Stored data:
________________________________________
(** * dukakidigitali-frontend: authenticated HTTP client, session hook and
      route guard

    A shallow embedding of
    - [middleware.ts] (the edge route guard),
    - [lib/axiosInstance.ts] (request / response interceptors with the
      refresh-and-retry cycle),
    - [hooks/useAuth.ts] (session resolution, logout, [isAuthenticated]),
    - the [onSubmit] handler of the login page,
    together with the properties of the authentication design that hold of
    them.

    Conventions.  JavaScript strings are [string]; [undefined]/[null] is
    [None]; truthiness of an optional string is [truthy].  The cookie jar of
    [cookies-next] is a finite map from cookie names to the last value and
    options written under that name; the passing of time (and with it the
    expiry of a cookie) is not part of the model, so a cookie written with a
    max-age of zero or less stays in the map with the value it was written
    with, where a browser drops it: what is read back from such a cookie is
    relied on only where its value is empty.  Promises are modelled by
    their settlement ([Fulfilled] / [Rejected]) and [await] by sequencing. *)

From Stdlib Require Import ZArith QArith Qround Ascii String List Bool Lia.
From stdpp Require Import base option gmap strings.
Import ListNotations.

Local Open Scope string_scope.
Local Open Scope Z_scope.
Local Open Scope list_scope.

(* ===================================================================== *)
(** ** JavaScript string and value helpers                                *)
(* ===================================================================== *)

Module Js.

(** [!!v] for [v : string | undefined]. *)
Definition truthy (v : option string) : bool :=
  match v with
  | Some EmptyString => false
  | Some _ => true
  | None => false
  end.

(** [s.startsWith(p)] *)
Definition startsWith (s p : string) : bool := String.prefix p s.

(** [s.includes(sub)] *)
Fixpoint includes (s sub : string) : bool :=
  String.prefix sub s ||
  match s with
  | EmptyString => false
  | String _ s' => includes s' sub
  end.

Fixpoint drop (n : nat) (s : string) : string :=
  match n, s with
  | O, _ => s
  | S n', String _ s' => drop n' s'
  | S _, EmptyString => EmptyString
  end.

(** [s.replace(pat, rep)] with a string pattern: the first occurrence only. *)
Fixpoint replace (s pat rep : string) : string :=
  if String.prefix pat s then String.append rep (drop (String.length pat) s)
  else match s with
       | EmptyString => EmptyString
       | String c s' => String c (replace s' pat rep)
       end.

(** [arr.includes(x)] on an array of strings. *)
Definition array_includes (arr : list string) (x : string) : bool :=
  existsb (String.eqb x) arr.
(** * A shallow embedding of the Telegram translation bot

    The development follows the files of the repository:
    - [JS]: the fragment of the JavaScript runtime the sources rely on
      (strings as sequences of UTF-16 code units, [trim], [startsWith],
      truthiness, property access on parsed JSON, completions);
    - [Utils]: [utils.js], the file [bot.js] requires as [./utils]
      ([isAuthorized], [sendMessage]);
    - [Adapter], [Api]: [app/api.js] ([callDeepSeekAPI]);
    - [ApiV2]: [app/apiv2.js] ([buildStandardMessages], [buildGoogleMessages],
      [callOpenRouterAPI]);
    - [Bot]: the current [bot.js], the one with the model catalogue
      (configuration, start-up, the [onText] handlers, the general
      ['message'] handler) and the dispatch of an update by
      [node-telegram-bot-api].

    Console logging has no influence on any outcome and is left out. *)

From Stdlib Require Import List NArith ZArith Bool String Ascii Lia Floats.
Import ListNotations.

Set Implicit Arguments.
Set Warnings "-register-all".

(* ================================================================= *)
(** ** The JavaScript fragment *)

Module JS.

(** A JavaScript string is a sequence of UTF-16 code units. *)
Definition char := N.
Definition jsstring := list char.

(** String literals of the sources, written as Rocq strings. *)
Definition lit (s : string) : jsstring :=
  map (fun a => N_of_ascii a) (list_ascii_of_string s).

(** The two characters that cannot be typed in a literal here. *)
Definition nl : jsstring := [10%N].   (* "\n" *)
Definition dq : jsstring := [34%N].   (* the double quote *)

(** [a === b] on strings. *)
Fixpoint str_eqb (a b : jsstring) : bool :=
  match a, b with
  | [], [] => true
  | x :: a', y :: b' => N.eqb x y && str_eqb a' b'
  | _, _ => false
  end.

(** [s.startsWith(p)] *)
Fixpoint startsWith (p s : jsstring) : bool :=
  match p, s with
  | [], _ => true
  | x :: p', y :: s' => N.eqb x y && startsWith p' s'
  | _ :: _, [] => false
  end.

(** [arr.includes(s)] on an array of strings. *)
Definition includes (arr : list jsstring) (s : jsstring) : bool :=
  existsb (fun c => str_eqb c s) arr.

(** ECMAScript LineTerminator: LF, CR, LS, PS. *)
Definition is_line_terminator (c : char) : bool :=
  (N.eqb c 10 || N.eqb c 13 || N.eqb c 8232 || N.eqb c 8233)%N.

(** ECMAScript WhiteSpace: TAB, VT, FF, SP, NBSP, ZWNBSP and the other
    members of the Unicode category Zs. *)
Definition is_white_space (c : char) : bool :=
  (N.eqb c 9 || N.eqb c 11 || N.eqb c 12 || N.eqb c 32 || N.eqb c 160
   || N.eqb c 5760 || (N.leb 8192 c && N.leb c 8202)
   || N.eqb c 8239 || N.eqb c 8287 || N.eqb c 12288 || N.eqb c 65279)%N.

(** What [String.prototype.trim] strips: WhiteSpace and LineTerminator. *)
Definition is_trimmed_char (c : char) : bool :=
  is_white_space c || is_line_terminator c.

Fixpoint drop_while (p : char -> bool) (s : jsstring) : jsstring :=
  match s with
  | [] => []
  | c :: s' => if p c then drop_while p s' else s
  end.

Definition trimStart (s : jsstring) : jsstring := drop_while is_trimmed_char s.
Definition trimEnd (s : jsstring) : jsstring :=
  rev (drop_while is_trimmed_char (rev s)).

(** [s.trim()] *)
Definition trim (s : jsstring) : jsstring := trimEnd (trimStart s).

(** [!s] for a string: only the empty string is falsy. *)
Definition is_empty (s : jsstring) : bool :=
  match s with [] => true | _ :: _ => false end.

(** [a || b] for strings. *)
Definition str_or (a b : jsstring) : jsstring :=
  if is_empty a then b else a.
Fixpoint update_last (f : ChatMessage -> ChatMessage)
                     (l : list ChatMessage) : list ChatMessage :=
  match l with
  | [] => []
  | [m] => [f m]
  | m :: rest => m :: update_last f rest
  end.

Definition with_messages (v : t) (l : list ChatMessage) : t :=
  {| settings := settings v;
     providerManager := providerManager v;
     messages := l;
     model := model v;
     view_attachedNote := view_attachedNote v;
     isGenerating := isGenerating v;
     saved := saved v |}.

Definition finishGeneration (v : t) : t :=
  {| settings := settings v;
     providerManager := providerManager v;
     messages := messages v;
     model := model v;
     view_attachedNote := view_attachedNote v;
     isGenerating := false;
     saved := if saveHistory (settings v) then S (saved v) else saved v |}.

(** [onToken]: [assistantMessage.content += token].  When the conversion
    of the token throws, the content is left as it is and the callback
    throws; that happens inside the [try] of the adapter's line, whose
    [catch] swallows it (only the Gemini adapter passes a token it has not
    itself appended to a text before). *)
Definition onToken (token : json) (v : t) : t :=
  match to_string token with
  | None => v
  | Some s =>
      with_messages v
        (update_last
           (fun m => {| msg_id := msg_id m;
                        msg_role := msg_role m;
                        msg_content := msg_content m ++ s;
                        msg_timestamp := msg_timestamp m;
                        attachedNote := attachedNote m;
                        isStreaming := isStreaming m;
                        error := error m |})
           (messages v))
  end.

Definition onComplete (fullResponse : jsstring) (v : t) : t :=
  finishGeneration
    (with_messages v
       (update_last
          (fun m => {| msg_id := msg_id m;
                       msg_role := msg_role m;
                       msg_content := fullResponse;
                       msg_timestamp := msg_timestamp m;
                       attachedNote := attachedNote m;
                       isStreaming := Some false;
                       error := error m |})
          (messages v))).

Definition onError (e : js_error) (v : t) : t :=
  finishGeneration
    (with_messages v
       (update_last
          (fun m => {| msg_id := msg_id m;
                       msg_role := msg_role m;
                       msg_content := msg_content m;
                       msg_timestamp := msg_timestamp m;
                       attachedNote := attachedNote m;
                       isStreaming := Some false;
                       error := Some (error_message e) |})
          (messages v))).

Definition deliver (v : t) (e : event) : t :=
  match e with
  | OnToken token => onToken token v
  | OnComplete fullResponse => onComplete fullResponse v
  | OnError e => onError e v
  end.
(** C9.  Returning a connection does not look whether the free list holds
    it already.  Returned twice in a row while the list has room at both
    calls, the connection is appended twice; the counter and the log stay
    as they were.  A free list that starts with the same connection twice
    serves it to two calls of [Get] in a row, if the validator accepts it.
    Both for [Close] under the package mutex and for [Release]. *)
Theorem C9_double_release_double_handout :
  (forall W io_Close (s : conn_pool.State W) h,
     conn_pool.m s = false ->
     (len (conn_pool.free (conn_pool.pool s))
        < conn_pool.MaxIdle (conn_pool.pool s) ->
      len (conn_pool.free (conn_pool.pool s) ++ [Some h])
        < conn_pool.MaxIdle (conn_pool.pool s) ->
      exists s',
        (conn_pool.Close io_Close (Some h) ;;
         conn_pool.Close io_Close (Some h)) s = Returned None s' /\
        conn_pool.free (conn_pool.pool s')
          = conn_pool.free (conn_pool.pool s) ++ [Some h; Some h] /\
        conn_pool.conns (conn_pool.pool s')
          = conn_pool.conns (conn_pool.pool s) /\
        conn_pool.log s' = conn_pool.log s) /\
     (forall ping rest,
        conn_pool.Ping (conn_pool.pool s) = Some ping ->
        (forall w, fst (ping (Some h) w) = None) ->
        conn_pool.free (conn_pool.pool s) = Some h :: Some h :: rest ->
        exists s',
          (r1 <- conn_pool.Get io_Close ;;
           r2 <- conn_pool.Get io_Close ;;
           ret (r1, r2)) s
          = Returned ((Some h, None), (Some h, None)) s' /\
          conn_pool.free (conn_pool.pool s') = rest)) /\
  (forall W io_Close (s : conn_pool_mu.State W) h,
     conn_pool_mu.Mutex (conn_pool_mu.pool s) = false ->
     (len (conn_pool_mu.free (conn_pool_mu.pool s))
        < conn_pool_mu.MaxIdle (conn_pool_mu.pool s) ->
      len (conn_pool_mu.free (conn_pool_mu.pool s) ++ [Some h])
        < conn_pool_mu.MaxIdle (conn_pool_mu.pool s) ->
      exists s',
        (conn_pool_mu.Release (Some h) ;;
         conn_pool_mu.Release (Some h)) s = Returned None s' /\
        conn_pool_mu.free (conn_pool_mu.pool s')
          = conn_pool_mu.free (conn_pool_mu.pool s) ++ [Some h; Some h] /\
        conn_pool_mu.conns (conn_pool_mu.pool s')
          = conn_pool_mu.conns (conn_pool_mu.pool s) /\
        conn_pool_mu.log s' = conn_pool_mu.log s) /\
     (forall ping rest,
        conn_pool_mu.Ping (conn_pool_mu.pool s) = Some ping ->
        (forall w, fst (ping (Some h) w) = None) ->
        conn_pool_mu.free (conn_pool_mu.pool s) = Some h :: Some h :: rest ->
        exists s',
          (r1 <- conn_pool_mu.Get io_Close ;;
           r2 <- conn_pool_mu.Get io_Close ;;
           ret (r1, r2)) s
          = Returned ((Some h, None), (Some h, None)) s' /\
          conn_pool_mu.free (conn_pool_mu.pool s') = rest)).
Proof.
  split.
  - intros W io_Close s h Hm. split.
    + intros Hroom1 Hroom2. unfold bind.
      rewrite conn_pool_Close_appends by assumption.
      rewrite conn_pool_Close_appends by assumption.
      eexists. split; [ reflexivity | ]. cbn.
      rewrite <- app_assoc. auto.
    + intros ping rest Hp Hok Hf. unfold bind.
      pose proof (Hok (conn_pool.world s)) as Hok1.
      destruct (ping (Some h) (conn_pool.world s)) as [r1 w1] eqn:Hp1.
      cbn in Hok1. subst r1.
      rewrite (conn_pool_Get_reused_accepted W io_Close s ping (Some h)
                 (Some h :: rest) w1) by assumption.
      pose proof (Hok w1) as Hok2.
      destruct (ping (Some h) w1) as [r2 w2] eqn:Hp2.
      cbn in Hok2. subst r2.
      erewrite (conn_pool_Get_reused_accepted W io_Close _ ping (Some h)
                  rest w2) by (try reflexivity; assumption).
      eexists. split; reflexivity.
  - intros W io_Close s h Hm. split.
    + intros Hroom1 Hroom2. unfold bind.
      rewrite conn_pool_mu_Release_appends by assumption.
      rewrite conn_pool_mu_Release_appends by assumption.
      eexists. split; [ reflexivity | ]. cbn.
      rewrite <- app_assoc. auto.
    + intros ping rest Hp Hok Hf. unfold bind.
      pose proof (Hok (conn_pool_mu.world s)) as Hok1.
      destruct (ping (Some h) (conn_pool_mu.world s)) as [r1 w1] eqn:Hp1.
      cbn in Hok1. subst r1.
      rewrite (conn_pool_mu_Get_reused_accepted W io_Close s ping (Some h)
                 (Some h :: rest) w1) by assumption.
      pose proof (Hok w1) as Hok2.
      destruct (ping (Some h) w1) as [r2 w2] eqn:Hp2.
      cbn in Hok2. subst r2.
      erewrite (conn_pool_mu_Get_reused_accepted W io_Close _ ping (Some h)
                  rest w2) by (try reflexivity; assumption).
      eexists. split; reflexivity.
Qed.

Lemma C9_double_release_witness :
  (exists s',
     (conn_pool.Close Sample.closes (Some 0%nat) ;;
      conn_pool.Close Sample.closes (Some 0%nat))
       (conn_pool.mkState
          (conn_pool.mkConnPool (Some Sample.opens) (Some Sample.accepts)
             "peer" 2 2 1 [])
          false 1%nat [])
     = Returned None s' /\
     conn_pool.free (conn_pool.pool s') = [Some 0%nat; Some 0%nat] /\
     conn_pool.conns (conn_pool.pool s') = 1 /\
     conn_pool.log s' = []) /\
  (exists s',
     (r1 <- conn_pool_mu.Get Sample.closes ;;
      r2 <- conn_pool_mu.Get Sample.closes ;;
      ret (r1, r2))
       (conn_pool_mu.mkState
          (conn_pool_mu.mkConnPool false (Some Sample.opens)
             (Some Sample.accepts) "peer" 2 2 1 [Some 0%nat; Some 0%nat])
          1%nat [])
     = Returned ((Some 0%nat, None), (Some 0%nat, None)) s' /\
     conn_pool_mu.free (conn_pool_mu.pool s') = []).
Proof.
  destruct C9_double_release_double_handout as [Hpool Hmu].
  split.
  - refine (proj1 (Hpool nat Sample.closes _ 0%nat _) _ _);
      reflexivity.
  - refine (proj2 (Hmu nat Sample.closes _ 0%nat _) Sample.accepts [] _ _ _);
      reflexivity.
Defined.
(** * Line-oriented C++ guideline checker and modernizer

    A shallow embedding of [scripts/detect_violations.py] and
    [scripts/modernize_code.py].

    Text is a list of characters.  A character is a code point below 256
    (Rocq's [ascii]); the character classes of Python's [re] module for [str]
    patterns are written out for that range.  String literals of the source
    that lie outside the range (the Chinese messages, the arrow in the reason
    tags) are carried as their UTF-8 bytes: the code never inspects them. *)

From Stdlib Require Import String Ascii List Bool Arith ZArith Lia.
From Stdlib Require Import Sorting.Sorted Sorting.Permutation.
Import ListNotations.

Set Implicit Arguments.
Local Open Scope list_scope.

(** ** Text *)

Definition str := list ascii.

(** A literal of the source. *)
Definition L (s : string) : str := list_ascii_of_string s.
Arguments L : simpl never.

Definition ascii_eqb (a b : ascii) : bool := Ascii.eqb a b.

Fixpoint str_eqb (a b : str) : bool :=
  match a, b with
  | [], [] => true
  | x :: a', y :: b' => ascii_eqb x y && str_eqb a' b'
  | _, _ => false
  end.

(** [s.startswith(p)] *)
Fixpoint starts_with (p s : str) : bool :=
  match p, s with
  | [], _ => true
  | x :: p', y :: s' => ascii_eqb x y && starts_with p' s'
  | _ :: _, [] => false
  end.

(** [sub in s] *)
Fixpoint contains (sub s : str) : bool :=
  starts_with sub s ||
  match s with
  | [] => false
  | _ :: s' => contains sub s'
  end.

(** [s.find(sub)]: index of the first occurrence, [-1] when there is none. *)
Fixpoint find_from (sub s : str) (i : Z) : Z :=
  if starts_with sub s then i
  else match s with
       | [] => (-1)%Z
       | _ :: s' => find_from sub s' (i + 1)%Z
       end.

Definition find (sub s : str) : Z := find_from sub s 0%Z.

(** [s.split(sep)[0]] for a non-empty separator: the text before the first
    occurrence of [sep], the whole text when there is none. *)
Fixpoint split_head (sep s : str) : str :=
  if starts_with sep s then []
  else match s with
       | [] => []
       | c :: s' => c :: split_head sep s'
       end.

(** [s.replace(old, new, 1)]: the first occurrence of [old] replaced; the
    empty [old] occurs at index 0. *)
Fixpoint replace_first (old new s : str) : str :=
  if starts_with old s then new ++ skipn (length old) s
  else match s with
       | [] => []
       | c :: s' => c :: replace_first old new s'
       end.

(** ** Character classes of [re] on [str] patterns *)

Definition code (c : ascii) : nat := nat_of_ascii c.

Definition in_range (lo hi : nat) (c : ascii) : bool :=
  (lo <=? code c) && (code c <=? hi).

(** [\s]: the characters for which [str.isspace()] holds. *)
Definition is_space (c : ascii) : bool :=
  in_range 9 13 c || in_range 28 32 c || (code c =? 133) || (code c =? 160).

(** [\d] *)
Definition is_digit (c : ascii) : bool := in_range 48 57 c.

Definition is_upper (c : ascii) : bool := in_range 65 90 c.
Definition is_lower (c : ascii) : bool := in_range 97 122 c.

(** [\w]: alphanumeric in the sense of [str.isalnum()], or the underscore. *)
Definition is_word (c : ascii) : bool :=
  is_digit c || is_upper c || is_lower c || (code c =? 95)
  || (code c =? 170) || (code c =? 178) || (code c =? 179) || (code c =? 181)
  || (code c =? 185) || (code c =? 186) || in_range 188 190 c
  || in_range 192 214 c || in_range 216 246 c || in_range 248 255 c.

(** [.] without DOTALL *)
Definition is_dot (c : ascii) : bool := negb (code c =? 10).

Definition is_chr (a : ascii) (c : ascii) : bool := ascii_eqb a c.

(** [[^...]] and [[...]] over listed characters *)
Definition one_of (cs : str) (c : ascii) : bool := existsb (ascii_eqb c) cs.
Definition none_of (cs : str) (c : ascii) : bool := negb (one_of cs c).

(** [s.strip()] *)
Fixpoint lstrip (s : str) : str :=
  match s with
  | c :: s' => if is_space c then lstrip s' else s
  | [] => []
  end.

Definition strip (s : str) : str := rev (lstrip (rev (lstrip s))).

(** ** Regular expressions

    The patterns of the two scripts only quantify single-character classes,
    so repetition is over a class.  [x+] is [Cat (Cls x) (Star true x)],
    [x+?] is [Cat (Cls x) (Star false x)] and [x?] is [Alt (Cls x) Emp]:
    these have the same backtracking order as the quantifier. *)

Inductive regex : Type :=
| Emp                                   (* the empty pattern *)
| Cls (p : ascii -> bool)               (* one character of a class *)
| Cat (r1 r2 : regex)                   (* r1 r2 *)
| Alt (r1 r2 : regex)                   (* r1|r2, left first *)
| Star (greedy : bool) (p : ascii -> bool)   (* p* and p*? *)
| Bnd                                   (* \b *)
| Bol                                   (* ^ *)
| Grp (n : nat) (r : regex).            (* capturing group number n *)

(** Captured groups, most recent binding first. *)
Definition caps := list (nat * str).

Fixpoint group (n : nat) (g : caps) : option str :=
  match g with
  | [] => None
  | (m, s) :: g' => if Nat.eqb n m then Some s else group n g'
  end.

(** The matcher walks the text with the consumed part reversed in [pre] and
    the remaining part in [s]. *)
Definition head_word (s : str) : bool :=
  match s with
  | c :: _ => is_word c
  | [] => false
  end.

Definition at_boundary (pre s : str) : bool :=
  negb (Bool.eqb (head_word pre) (head_word s)).

(** The text consumed between two positions of the same walk. *)
Definition taken (pre pre' : str) : str :=
  rev (firstn (length pre' - length pre) pre').

Section Matcher.
Variable A : Type.

Definition cont := str -> str -> caps -> option A.

Definition or_else (x : option A) (y : option A) : option A :=
  match x with
  | Some _ => x
  | None => y
  end.

Fixpoint star_greedy (p : ascii -> bool) (pre s : str) (g : caps) (k : cont)
  : option A :=
  match s with
  | c :: s' =>
      if p c then or_else (star_greedy p (c :: pre) s' g k) (k pre s g)
      else k pre s g
  | [] => k pre s g
  end.

Fixpoint star_lazy (p : ascii -> bool) (pre s : str) (g : caps) (k : cont)
  : option A :=
  or_else (k pre s g)
    match s with
    | c :: s' => if p c then star_lazy p (c :: pre) s' g k else None
    | [] => None
    end.

Fixpoint run (r : regex) (pre s : str) (g : caps) (k : cont) : option A :=
  match r with
  | Emp => k pre s g
  | Cls p =>
      match s with
      | c :: s' => if p c then k (c :: pre) s' g else None
      | [] => None
      end
  | Cat r1 r2 => run r1 pre s g (fun pre' s' g' => run r2 pre' s' g' k)
  | Alt r1 r2 => or_else (run r1 pre s g k) (run r2 pre s g k)
  | Star true p => star_greedy p pre s g k
  | Star false p => star_lazy p pre s g k
  | Bnd => if at_boundary pre s then k pre s g else None
  | Bol => match pre with [] => k pre s g | _ :: _ => None end
  | Grp n r =>
      run r pre s g (fun pre' s' g' => k pre' s' ((n, taken pre pre') :: g'))
  end.
End Matcher.

(** A match: the matched text, the text after it, the groups. *)
Record rmatch : Type := mkMatch {
  m_text : str;
  m_rest : str;
  m_groups : caps
}.

(** One attempt at one position.  [adv] is the engine's must-advance flag:
    an attempt right after an empty match has to consume something. *)
Definition re_at (r : regex) (adv : bool) (pre s : str) : option rmatch :=
  run r pre s []
    (fun pre' s' g' =>
       if adv && (length pre' =? length pre) then None
       else Some (mkMatch (taken pre pre') s' g')).

(** [re.match(r, s)] *)
Definition re_match (r : regex) (s : str) : option rmatch := re_at r false [] s.

(** [re.search(r, s)]: the first position, left to right, with a match. *)
Fixpoint search_from (r : regex) (pre s : str) : option rmatch :=
  match re_at r false pre s with
  | Some m => Some m
  | None =>
      match s with
      | c :: s' => search_from r (c :: pre) s'
      | [] => None
      end
  end.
________________________________________
__Required work__:
Look above for the line containing "conn_pool.log s' = conn_pool.log" and the line containing "pose proof (Hok (conn_pool.world". Transcribe both, with the lines between them, exactly.

__Output of the task__:
        conn_pool.log s' = conn_pool.log s) /\
     (forall ping rest,
        conn_pool.Ping (conn_pool.pool s) = Some ping ->
        (forall w, fst (ping (Some h) w) = None) ->
        conn_pool.free (conn_pool.pool s) = Some h :: Some h :: rest ->
        exists s',
          (r1 <- conn_pool.Get io_Close ;;
           r2 <- conn_pool.Get io_Close ;;
           ret (r1, r2)) s
          = Returned ((Some h, None), (Some h, None)) s' /\
          conn_pool.free (conn_pool.pool s') = rest)) /\
  (forall W io_Close (s : conn_pool_mu.State W) h,
     conn_pool_mu.Mutex (conn_pool_mu.pool s) = false ->
     (len (conn_pool_mu.free (conn_pool_mu.pool s))
        < conn_pool_mu.MaxIdle (conn_pool_mu.pool s) ->
      len (conn_pool_mu.free (conn_pool_mu.pool s) ++ [Some h])
        < conn_pool_mu.MaxIdle (conn_pool_mu.pool s) ->
      exists s',
        (conn_pool_mu.Release (Some h) ;;
         conn_pool_mu.Release (Some h)) s = Returned None s' /\
        conn_pool_mu.free (conn_pool_mu.pool s')
          = conn_pool_mu.free (conn_pool_mu.pool s) ++ [Some h; Some h] /\
        conn_pool_mu.conns (conn_pool_mu.pool s')
          = conn_pool_mu.conns (conn_pool_mu.pool s) /\
        conn_pool_mu.log s' = conn_pool_mu.log s) /\
     (forall ping rest,
        conn_pool_mu.Ping (conn_pool_mu.pool s) = Some ping ->
        (forall w, fst (ping (Some h) w) = None) ->
        conn_pool_mu.free (conn_pool_mu.pool s) = Some h :: Some h :: rest ->
        exists s',
          (r1 <- conn_pool_mu.Get io_Close ;;
           r2 <- conn_pool_mu.Get io_Close ;;
           ret (r1, r2)) s
          = Returned ((Some h, None), (Some h, None)) s' /\
          conn_pool_mu.free (conn_pool_mu.pool s') = rest)).
Proof.
  split.
  - intros W io_Close s h Hm. split.
    + intros Hroom1 Hroom2. unfold bind.
      rewrite conn_pool_Close_appends by assumption.
      rewrite conn_pool_Close_appends by assumption.
      eexists. split; [ reflexivity | ]. cbn.
      rewrite <- app_assoc. auto.
    + intros ping rest Hp Hok Hf. unfold bind.
      pose proof (Hok (conn_pool.world s)) as Hok1.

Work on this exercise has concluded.